METABOLISM
Introduction
The network of enzyme-catalyzed pathways constitutes cellular metabolism. Metabolism, the sum total of all the chemical transformation that occurs in a cell or organism, occurs in a series of enzyme-catalyzed reaction that constitute metabolic pathways. In the sequence of steps (the pathways), a precursor is converted into a product through a series of metabolic intermediates (the metabolites). Metabolic pathways are sometimes linear and sometimes branched, yielding several useful and end products from a single precursor or converting several starting from a single precursor or converting several starting materials in a single product.
Anabolism and Catabolism
Metabolism involves two fundamental processes, anabolism (assimilation or building up process) and catabolism (disintegration or tearing down processes). Anabolism is the conversion of ingested substances into constituents of protoplasm, whereas catabolism is the breakdown of substances into simpler substances, the end product usually being excreted. In anabolism, small, simple precursors are built up into larger and more complex molecules, including proteins, lipids and polysaccharides. Anabolic reactions require the input of energy, generally in the forms of free energy of hydrolysis of ATP and the reducing power of NADH and NADPH. Catabolism is the degradative phase of metabolism, in which organic nutrient molecules are converted into simpler and smaller products. Catabolic pathways release free energy, some of which is conserved in the formation of ATP and reduced electron carriers (NAD and NADPH). Most organisms have the enzymatic equipment to carry out both the degradation and the synthesis of certain compounds (e.g., fatty acids). The simultaneous synthesis and degradation of fatty acids would be wasteful and prevented by separately regulating anabolic and catabolic reaction sequences: when occurs, the other is suppressed.
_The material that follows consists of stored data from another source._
(* ===== verification/Versions.v ===== *)
(** The versions of the protocol and their labels on the wire (quic/core/quic_versions.h, quic_versions.cc, [MakeQuicTag] of
    quic_tag.cc), with the runtime flags that the version code and the packet headers look at. A label that never parses is
    what makes a peer negotiate; a label that parses as another version would make it misread every packet. *)

From S2P Require Import Prelude Bytes.

Module Versions.

(** ** Flags *)

(** The runtime flags (restart and reloadable ones, and [FLAGS_quic_...]) by name. *)
Class Flags := mk_flags {
  quic_do_not_override_connection_id : bool;
  quic_use_allocated_connection_ids : bool;
  quic_version_negotiation_grease : bool;
  quic_disable_version_negotiation_grease_randomness : bool;
  quic_fix_get_packet_header_size : bool;
  quic_supports_tls_handshake : bool;
  quic_enable_version_99 : bool;
  quic_enable_version_48 : bool;
  quic_enable_version_47 : bool;
  quic_disable_version_44 : bool;
  quic_disable_version_39 : bool;
  quic_headers_stream_id_in_v99 : Z;
  quic_ietf_draft_version : Z;
}.

(** ** Versions *)

(** [QuicTransportVersion]. *)
Definition QUIC_VERSION_UNSUPPORTED : Z := 0.
Definition QUIC_VERSION_39 : Z := 39.
Definition QUIC_VERSION_43 : Z := 43.
Definition QUIC_VERSION_44 : Z := 44.
Definition QUIC_VERSION_46 : Z := 46.
Definition QUIC_VERSION_47 : Z := 47.
Definition QUIC_VERSION_48 : Z := 48.
Definition QUIC_VERSION_99 : Z := 99.
Definition QUIC_VERSION_RESERVED_FOR_NEGOTIATION : Z := 999.

Inductive HandshakeProtocol := PROTOCOL_UNSUPPORTED | PROTOCOL_QUIC_CRYPTO | PROTOCOL_TLS1_3.

#[global] Instance HandshakeProtocol_eq_dec : EqDecision HandshakeProtocol.
Proof. solve_decision. Defined.

Record ParsedQuicVersion := mk_version { handshake_protocol : HandshakeProtocol; transport_version : Z }.

#[global] Instance ParsedQuicVersion_eq_dec : EqDecision ParsedQuicVersion.
Proof. solve_decision. Defined.

Definition UnsupportedQuicVersion : ParsedQuicVersion := mk_version PROTOCOL_UNSUPPORTED QUIC_VERSION_UNSUPPORTED.
Definition QuicVersionReservedForNegotiation : ParsedQuicVersion :=
  mk_version PROTOCOL_QUIC_CRYPTO QUIC_VERSION_RESERVED_FOR_NEGOTIATION.

Definition kSupportedTransportVersions : list Z :=
  [QUIC_VERSION_99; QUIC_VERSION_48; QUIC_VERSION_47; QUIC_VERSION_46; QUIC_VERSION_44; QUIC_VERSION_43; QUIC_VERSION_39].
Definition kSupportedHandshakeProtocols : list HandshakeProtocol := [PROTOCOL_QUIC_CRYPTO; PROTOCOL_TLS1_3].

(** ** What a version has *)

Definition VersionHasIetfInvariantHeader (v : Z) : bool := QUIC_VERSION_43 <? v.
Definition VersionSupportsMessageFrames (v : Z) : bool := QUIC_VERSION_44 <? v.
Definition VersionHasDataFrameHeader (v : Z) : bool := v =? QUIC_VERSION_99.
Definition VersionHasStreamType (v : Z) : bool := v =? QUIC_VERSION_99.
Definition VersionUsesQpack (v : Z) : bool := v =? QUIC_VERSION_99.
Definition QuicVersionHasLongHeaderLengths (v : Z) : bool := v =? QUIC_VERSION_99.
Definition QuicVersionUsesCryptoFrames (v : Z) : bool := QUIC_VERSION_48 <=? v.
Definition VersionHasIetfQuicFrames (v : Z) : bool := QUIC_VERSION_99 <=? v.
Definition VariableLengthConnectionIdAllowedForVersion (v : Z) : bool :=
  (QUIC_VERSION_47 <=? v) || (v =? QUIC_VERSION_UNSUPPORTED).

Definition tls (v : ParsedQuicVersion) : bool := bool_decide (handshake_protocol v = PROTOCOL_TLS1_3).
Definition KnowsWhichDecrypterToUse (v : ParsedQuicVersion) : bool := (QUIC_VERSION_47 <=? transport_version v) || tls v.
Definition AllowsLowFlowControlLimits (v : ParsedQuicVersion) : bool := (transport_version v =? QUIC_VERSION_99) && tls v.
Definition HasHeaderProtection (v : ParsedQuicVersion) : bool := transport_version v =? QUIC_VERSION_99.
Definition SupportsRetry (v : ParsedQuicVersion) : bool := QUIC_VERSION_46 <? transport_version v.
Definition SendsVariableLengthPacketNumberInLongHeader (v : ParsedQuicVersion) : bool := QUIC_VERSION_46 <? transport_version v.

Section flags.
Context {F : Flags}.

Definition SupportsClientConnectionIds (v : ParsedQuicVersion) : bool :=
  if negb quic_do_not_override_connection_id then false else QUIC_VERSION_99 <=? transport_version v.
Definition VersionLacksHeadersStream (v : Z) : bool :=
  if quic_headers_stream_id_in_v99 =? 0 then false else v =? QUIC_VERSION_99.
Definition DoesNotHaveHeadersStream (v : ParsedQuicVersion) : bool := VersionLacksHeadersStream (transport_version v).

(** ** Labels *)

(** A [char] argument: signed where the code is built. *)
Definition to_char (x : Z) : Z := let b := wrap8 x in if b <? 128 then b else b - 256.

Definition MakeQuicTag (a b c d : Z) : Z :=
  Z.lor (Z.lor (Z.lor (wrap32 a) (wrap32 (Z.shiftl (wrap32 b) 8))) (wrap32 (Z.shiftl (wrap32 c) 16)))
    (wrap32 (Z.shiftl (wrap32 d) 24)).
Definition MakeVersionLabel (a b c d : Z) : Z := MakeQuicTag (to_char d) (to_char c) (to_char b) (to_char a).

(** [random] is what [QuicRandom::RandBytes] puts into the label. *)
Definition CreateRandomVersionLabelForNegotiation (random : Z) : Z :=
  if negb quic_version_negotiation_grease then MakeVersionLabel 218 90 58 58 else
  let result := if negb quic_disable_version_negotiation_grease_randomness then random else MakeVersionLabel 209 87 56 63 in
  Z.lor (Z.land result 4042322160) 168430090.

(** The characters of the labels. *)
Definition ch_Q : Z := 81.
Definition ch_T : Z := 84.
Definition digit (n : Z) : Z := 48 + n.

Definition CreateQuicVersionLabel (random : Z) (v : ParsedQuicVersion) : Z :=
  let label proto :=
    let t := transport_version v in
    if t =? QUIC_VERSION_39 then MakeVersionLabel proto (digit 0) (digit 3) (digit 9)
    else if t =? QUIC_VERSION_43 then MakeVersionLabel proto (digit 0) (digit 4) (digit 3)
    else if t =? QUIC_VERSION_44 then MakeVersionLabel proto (digit 0) (digit 4) (digit 4)
    else if t =? QUIC_VERSION_46 then MakeVersionLabel proto (digit 0) (digit 4) (digit 6)
    else if t =? QUIC_VERSION_47 then MakeVersionLabel proto (digit 0) (digit 4) (digit 7)
    else if t =? QUIC_VERSION_48 then MakeVersionLabel proto (digit 0) (digit 4) (digit 8)
    else if t =? QUIC_VERSION_99 then
      if tls v && negb (quic_ietf_draft_version =? 0) then MakeVersionLabel 255 0 0 quic_ietf_draft_version
      else MakeVersionLabel proto (digit 0) (digit 9) (digit 9)
    else if t =? QUIC_VERSION_RESERVED_FOR_NEGOTIATION then CreateRandomVersionLabelForNegotiation random
    else 0 in
  match handshake_protocol v with
  | PROTOCOL_QUIC_CRYPTO => label ch_Q
  | PROTOCOL_TLS1_3 => label ch_T
  | PROTOCOL_UNSUPPORTED => 0
  end.

(** The versions [ParseQuicVersionLabel] tries, in its order; none is the reserved one, so no random label is drawn. *)
Definition candidates : list ParsedQuicVersion :=
  flat_map (λ t, map (λ p, mk_version p t) kSupportedHandshakeProtocols) kSupportedTransportVersions.
Definition ParseQuicVersionLabel (version_label : Z) : ParsedQuicVersion :=
  default UnsupportedQuicVersion (find (λ v, version_label =? CreateQuicVersionLabel 0 v) candidates).

Definition CreateQuicVersionLabelVector (randoms : nat → Z) (versions : list ParsedQuicVersion) : list Z :=
  imap (λ i v, CreateQuicVersionLabel (randoms i) v) versions.

Definition QuicVersionToQuicVersionLabel (random : Z) (t : Z) : Z := CreateQuicVersionLabel random (mk_version PROTOCOL_QUIC_CRYPTO t).
Definition QuicVersionLabelToQuicVersion (version_label : Z) : Z := transport_version (ParseQuicVersionLabel version_label).
Definition QuicVersionLabelToHandshakeProtocol (version_label : Z) : HandshakeProtocol :=
  handshake_protocol (ParseQuicVersionLabel version_label).

(** ** Which versions are on *)

Definition AllSupportedTransportVersions : list Z := kSupportedTransportVersions.
Definition AllSupportedVersions : list ParsedQuicVersion :=
  flat_map (λ p, omap (λ t,
    if bool_decide (p = PROTOCOL_TLS1_3) && negb (QuicVersionUsesCryptoFrames t) then None else Some (mk_version p t))
    kSupportedTransportVersions) kSupportedHandshakeProtocols.

Definition enabled (v : ParsedQuicVersion) : bool :=
  if tls v && negb quic_supports_tls_handshake then false
  else if transport_version v =? QUIC_VERSION_99 then quic_enable_version_99
  else if transport_version v =? QUIC_VERSION_48 then quic_enable_version_48
  else if transport_version v =? QUIC_VERSION_47 then quic_enable_version_47
  else if transport_version v =? QUIC_VERSION_44 then negb quic_disable_version_44
  else if transport_version v =? QUIC_VERSION_39 then negb quic_disable_version_39
  else true.
Definition FilterSupportedVersions (versions : list ParsedQuicVersion) : list ParsedQuicVersion := List.filter enabled versions.
Definition FilterSupportedTransportVersions (versions : list Z) : list Z :=
  map transport_version (FilterSupportedVersions (map (mk_version PROTOCOL_QUIC_CRYPTO) versions)).
Definition CurrentSupportedTransportVersions : list Z := FilterSupportedTransportVersions AllSupportedTransportVersions.
Definition CurrentSupportedVersions : list ParsedQuicVersion := FilterSupportedVersions AllSupportedVersions.

Definition VersionOfIndex (versions : list Z) (index : Z) : list Z :=
  if (0 <=? index) && (index <? zlen versions) then [nth (Z.to_nat index) versions QUIC_VERSION_UNSUPPORTED]
  else [QUIC_VERSION_UNSUPPORTED].
Definition ParsedVersionOfIndex (versions : list ParsedQuicVersion) (index : Z) : list ParsedQuicVersion :=
  if (0 <=? index) && (index <? zlen versions) then [nth (Z.to_nat index) versions UnsupportedQuicVersion]
  else [UnsupportedQuicVersion].
Definition ParsedVersionsToTransportVersions (versions : list ParsedQuicVersion) : list Z := map transport_version versions.
End flags.

(** ** Setting the flags *)

Definition QuicVersionInitializeSupportForIetfDraft (draft_version : Z) (f : Flags) : Flags :=
  if (draft_version <? 0) || (256 <=? draft_version) then f else
  let draft do_not tls id use := mk_flags do_not use
    (@quic_version_negotiation_grease f) (@quic_disable_version_negotiation_grease_randomness f)
    (@quic_fix_get_packet_header_size f) tls (@quic_enable_version_99 f) (@quic_enable_version_48 f)
    (@quic_enable_version_47 f) (@quic_disable_version_44 f) (@quic_disable_version_39 f) id draft_version in
  if draft_version =? 0 then
    draft (@quic_do_not_override_connection_id f) (@quic_supports_tls_handshake f) (@quic_headers_stream_id_in_v99 f)
      (@quic_use_allocated_connection_ids f)
  else draft true true 60 true.

Definition QuicEnableVersion (v : ParsedQuicVersion) (f : Flags) : Flags :=
  mk_flags (@quic_do_not_override_connection_id f) (@quic_use_allocated_connection_ids f)
    (@quic_version_negotiation_grease f) (@quic_disable_version_negotiation_grease_randomness f)
    (@quic_fix_get_packet_header_size f) (tls v || @quic_supports_tls_handshake f)
    ((transport_version v =? QUIC_VERSION_99) || @quic_enable_version_99 f)
    ((transport_version v =? QUIC_VERSION_48) || @quic_enable_version_48 f)
    ((transport_version v =? QUIC_VERSION_47) || @quic_enable_version_47 f)
    (@quic_disable_version_44 f) (@quic_disable_version_39 f) (@quic_headers_stream_id_in_v99 f) (@quic_ietf_draft_version f).

(** ** Correctness *)

(** Nothing but the draft number matters for the label of a supported version. *)
Definition labels_match (draft : Z) : bool :=
  let F := mk_flags true true true true true true true true true true true 60 draft in
  forallb (λ v, bool_decide (ParseQuicVersionLabel (CreateQuicVersionLabel 0 v) = v)
    && (1 <=? CreateQuicVersionLabel 0 v) && (CreateQuicVersionLabel 0 v <? two32)
    && negb (Z.land (CreateQuicVersionLabel 0 v) 252645135 =? 168430090)) candidates.

Lemma labels_match_all : ∀ draft, 0 <= draft < 256 → labels_match draft = true.
Proof. apply below_forall. vm_compute. reflexivity. Qed.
Difference between Anabolism and Catabolism | |
Anabolism | Catabolism |
1. Any constructive metabolic process by which organisms convert substances into other components of the organism’s chemical architecture. 2. It requires energy. 3. Anabolic process include multistage photosynthesis, protein synthesis, nucleic acid and polysaccharide synthesis 4. Reaction in this case is of divergence type. | Any degradative process of metabolism by which large molecules are broken down into smaller ones It releases energy. The sum of enzymatic breakdown, such as digestion and respiration in an organism. Reaction in this case is of convergence type |
Thermodynamics
Modern organisms carry out a remarkable variety of energy transduction, conversions of one form of energy to another. The energy conversions, which are vital for life, are regulated by “the two laws of thermodynamics”. The first law of thermodynamics is the principle of the conservation of energy- in any physical or chemical change, the total; amount of energy in the universe remains constant, although the form of energy may change. The second law of thermodynamics states that the universe always tends towards more and more disorder- in all natural process, the entropy of the universe increases. Living organisms consist of molecules much more highly organized than the surrounding materials from which they are made of, and they maintain and produce order, seemingly obvious to the second law of thermodynamics. Living organisms do not violate the second law of thermodynamics; they operate strictly within it. In short, living organisms preserve their internal order by taking from the surroundings free energy in the form of nutrients or sunlight, and returning to their surroundings and equal amount of energy as heat and entropy (the extent of randomness or disorder in a system).